Paxman’s
Pants ©
By
Michael Casey
I
was just taking a gander at the newspapers when I came across Paxman being
interviewed now that his Autobiography is coming out. How does an Autobiography
Come Out, is the book Gay, or does it mean it is being revealed, so does that
mean the Autobiography is a Flasher of some sort.
I
always said if I wrote my autobiography I’d wait till my siblings were dead
first so I could not upset anybody too much. I am the near youngest of the
brood, then what happens it’s Me who could have bit the dust first, is it God’s
way of saying Don’t write the autobiography, God the greatest Literary Critic.
Though
I am writing my 11th book now, so what sort of sense of Humour does
He have? I was once told by a female priest that she thought I should write
short pieces, and that’s what I do as I approach my 1,000,000 Word. Or did the
priest have a short attention span or was she in league with the Lord.
So
there is Paxman dressed in his Toga at the Woodcock Street Baths and Sauna in
downtown Birmingham, a slave throws water on the coals, while a scribe write down
his every word. An old woman in a piny wiping her snotty nose on her elbow,
gives him his change with a dirty look, the look is free, the sauna is 6.99
plus 2 quid for a once spotless towel. It was used once by Arthur Dent, the
motorway builder.
So
Paxman tells how he was bored for 25 years, the slave looks up interested,
bored does not mean bored you fool, can somebody whip him, no don’t bother he’d
enjoy it too much, just put more water on the coals, I want steam. Peter
Gabriel looks up from his position on the floor, and starts singing. Paxman
gives him a withering look and Gabriel runs away crying, he’ll go back to Genesis.
If
only he was by a river bank, with his rod, no slave nothing to do with
punishment, though Rod Stewart music IS punishment. Perhaps Paxman should use the word pole, a
carbon fibre 20 metre pole, no you clot a pole not a Polish Pole. Why are
slaves so one dimensional, you can’t get a good one for love or money.
Having
dictated 20 pages to the scribe Paxman has a dip in the pool, before emerging
like god from the water. He is peckish now after all the sweating, normally it
was Politicians sweating, but those days are over, Paxman is so humble now, he
could form a humble club with Donald Trump.
It
was outside the Woodcock street baths that I bumped into Paxman, he did ask for
my autograph but I refused, but I said I knew a good pub, The Churchill and he
could bring his Black Dog with him. He was going to use a big word on me but he
knew I was dictionaryless, I probably
couldn’t even spell serendipity let alone know what it meant. Go on, but not
the Churchill, my Black Dog is not with me today anyway.
So
I took Paxman to the Trader in Old Forge and Singing Anvil and introduced him
to Wayne the barman, I suppose he’s named after John Wayne intoned Paxman.

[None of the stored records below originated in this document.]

(* ===== verification/NodeWitness.v ===== *)
(** * Witnesses for the node

    The node's theorems with hypotheses, and runs of its start-up, on the hosts of
    [NodeReference.v]. *)
From S2P Require Import Prelude Frame Constants Genesis Reference.
From S2P Require Import Interaction NodeHost Service ServiceProps ChainSpec Cli Command CommandProps.
From S2P Require Import NodeReference.
From S2P Require Build.

Local Open Scope Z_scope.

Module NodeDemo.

Definition collator_settings : settings := {|
  set_telemetry := Some ["wss://telemetry"]%string; set_heap_pages := None;
  set_authority := true; set_offchain := true;
  set_spec := Some {| relay_chain := RELAY_CHAIN; para_id := PARACHAIN_ID |};
  set_database := Some "db"%string; set_base_path := "/data"%string |}.

Definition no_para : settings := {|
  set_telemetry := None; set_heap_pages := None; set_authority := false; set_offchain := false;
  set_spec := None; set_database := None; set_base_path := "/data"%string |}.

Definition start := start_parachain_node collator_settings no_para tt PARACHAIN_ID (Some 50).

(** A collator comes up; its relay chain is unreachable; its key is missing. *)
Example collator_starts :
  (interp (service_host true (Some "key"%string)) start tt).2 =
  Ok ("tasks"%string, "client"%string).
Proof. reflexivity. Qed.

Example relay_unreachable :
  let '(tr, r) := interp (service_host false None) start tt in
  r = Err "application: no relay chain"%string /\
  marks stage_of tr = [TelemetryStarted; TelemetryOpened; PartsBuilt; Spawned false "telemetry";
                       PoolBuilt; ImportQueueBuilt; RelayChainReached].
Proof. by vm_compute. Qed.

Example key_missing : (interp (service_host true None) start tt).2 = Panic.
Proof. reflexivity. Qed.

(** The theorem of the single panic, on the host without a key. *)
Lemma startup_panics_only_keyless_witness :
  Exists keyless (interp (service_host true None) start tt).1.
Proof.
  pose proof (startup_panics_only_keyless (service_host true None) collator_settings no_para tt
    PARACHAIN_ID (Some 50) tt) as H.
  exact (proj2 (H eq_refl)).
Defined.

Lemma startup_timing_matches_runtime_witness :
  fits 64 5_000_000 /\
  Forall (agrees told_slot RELAY_CHAIN_SLOT_DURATION_MILLIS)
    (interp (service_host true (Some "key"%string)) start tt).1.
Proof.
  assert (H : fits 64 5_000_000) by solve_fits. split; [exact H|].
  exact (proj1 (startup_timing_matches_runtime (service_host true (Some "key"%string))
    collator_settings no_para tt PARACHAIN_ID (Some 50) tt 5_000_000 H)).
Defined.

Definition wasm : string := "wasm".
Definition build (s : spec_settings (Wasm := Wasm)) : GenericChainSpec := extensions s.

Lemma builtin_specs_fit_runtime_witness :
  genesis_preset (local_settings wasm) ∈ preset_names.
Proof.
  exact (proj1 (builtin_specs_fit_runtime wasm (local_settings wasm) (or_intror eq_refl))).
Defined.

#[local] Instance ref_builders : Build.WasmBuilders := {|
  Build.WasmBuilder := option (string * Z);
  Build.init_with_defaults := None;
  Build.enable_metadata_hash symbol decimals _ := Some (symbol, decimals);
  Build.metadata_hash b := b;
|}.
#[local] Instance ref_builders_ok : Build.WasmBuildersOk.
Proof. by split. Qed.

(** Build tools that do as they are told. *)
Definition tools : host Build.BuildOp unit := fun X o s =>
  match o in Build.BuildOp X return X * unit with
  | Build.generate_cargo_keys | Build.rerun_if_git_head_changed
  | Build.wasm_build _ | Build.wasm_build_using_defaults => (tt, s)
  end.

Lemma release_metadata_matches_witness :
  let release := {| Build.std := true; Build.feature_metadata_hash := true |} in
  exists b X (o : Build.BuildOp X) a,
    (interp tools (Build.runtime_build_main (E := unit) release) tt).1 = [Call X o a] /\
    Build.built o = Some b /\ is_Some (Build.metadata_hash b).
Proof.
  destruct (Build.release_metadata_matches (E := unit) tools
    {| Build.std := true; Build.feature_metadata_hash := true |} tt wasm (local_settings wasm)
    (or_intror eq_refl)) as (b & X & o & a & Ht & Hb & symbol & decimals & Hh & _).
  exists b, X, o, a. split; [exact Ht|]. split; [exact Hb|]. rewrite Hh. by eexists.
Defined.

Lemma load_spec_by_name_witness :
  let '(tr, r) := interp (cli_host no_para) (load_spec (Some wasm) build "spec.json") tt in
  exists answer, tr = [Call _ (from_json_file "spec.json") answer] /\
    r = match answer with ROk spec => Ok (boxed spec) | RErr e => Err e end.
Proof.
  exact (load_spec_by_name (Some wasm) build (cli_host no_para) tt wasm "spec.json" eq_refl).
Defined.

Definition run_node_cli : Cli := {|
  subcommand := None; run_cmd := tt; no_hardware_benchmarks := false; relay_chain_args := [] |}.
Definition revert_cli : Cli := {|
  subcommand := Some (Revert tt); run_cmd := tt; no_hardware_benchmarks := false;
  relay_chain_args := [] |}.

Lemma run_terminates_witness :
  (length (interp (cli_host collator_settings) (run (Some wasm) build false run_node_cli) tt).1 <= 24)%nat.
Proof. exact (run_terminates (Some wasm) build false (cli_host collator_settings) run_node_cli tt). Defined.

(** A collator makes all of them. *)
Example collator_makes_24_calls :
  length (interp (cli_host collator_settings) (run (Some wasm) build false run_node_cli) tt).1 = 24%nat.
Proof. by vm_compute. Qed.

Lemma run_executes_its_command_witness :
  marks ran (interp (cli_host collator_settings) (run (Some wasm) build false revert_cli) tt).1 =
  [Some (Revert tt)].
Proof.
  exact (run_executes_its_command (Some wasm) build false (cli_host collator_settings) revert_cli tt).
Defined.

(** Hosts whose runners all have the given specification: the runner type is
    restricted accordingly. *)
Definition runners_at (c : settings) : Runners := {|
  runner_config _ := c;
  sync_run r f := f c;
  async_run r f := x ← f c; try id (block_on x.1 x.2);
  run_node_until_exit r f := tm ← f c; try id (wait_until_exit tm);
|}.
Lemma runners_at_ok c : @RunnersOk _ _ (runners_at c).
Proof. by split. Qed.

Lemma node_needs_para_id_witness :
  (interp (cli_host no_para) (@run _ _ _ (runners_at no_para) (Some wasm) build false run_node_cli) tt).2 =
    Err "Could not find parachain ID in chain-spec."%string /\
  let '(tr, r) := interp (cli_host no_para)
    (@run _ _ _ (runners_at no_para) (Some wasm) build false run_node_cli) tt in
  Forall preliminary tr /\
  (r = Err "Could not find parachain ID in chain-spec."%string \/
   exists runnable e, tr = [Call _ (create_runner runnable) (RErr e)] /\ r = Err e).
Proof.
  split; [reflexivity|].
  exact (@node_needs_para_id _ _ _ (runners_at no_para) (Some wasm) build false
    (runners_at_ok no_para) _ (cli_host no_para) run_node_cli tt eq_refl (fun _ => eq_refl)).
Defined.

Lemma node_serves_spec_para_witness :
  Forall (agrees told_para_cli PARACHAIN_ID)
    (interp (cli_host collator_settings)
      (@run _ _ _ (runners_at collator_settings) (Some wasm) build false run_node_cli) tt).1.
Proof.
  refine (@node_serves_spec_para _ _ _ (runners_at collator_settings) (Some wasm) build false
    (runners_at_ok collator_settings) _ (cli_host collator_settings) run_node_cli PARACHAIN_ID tt
    eq_refl _).
  intros r e He. injection He as <-. reflexivity.
Defined.
End NodeDemo.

Actually I am replied Wayne as he took Paxman downstairs and showed him his
cellar. Paxman returned 20 minutes later with tears in his eyes and holding a
tumbler of 70 year old whisky, that’s unbelievable
he mumbled humbled as if by almighty God himself.
Now
that I’ve got your attention maybe you’ll listen to this business idea, Paxman
looked up a freshly opened bag of pork scratchings in his mighty palm, anything
anything I’m at your disposal. Wayne winked at me as I broached the idea. David
Beckham has retired from advertising for
Marks and Spencer, so would you be interested in advertising their pants.
photos
so if Paxman sees me in the street he can run the other way.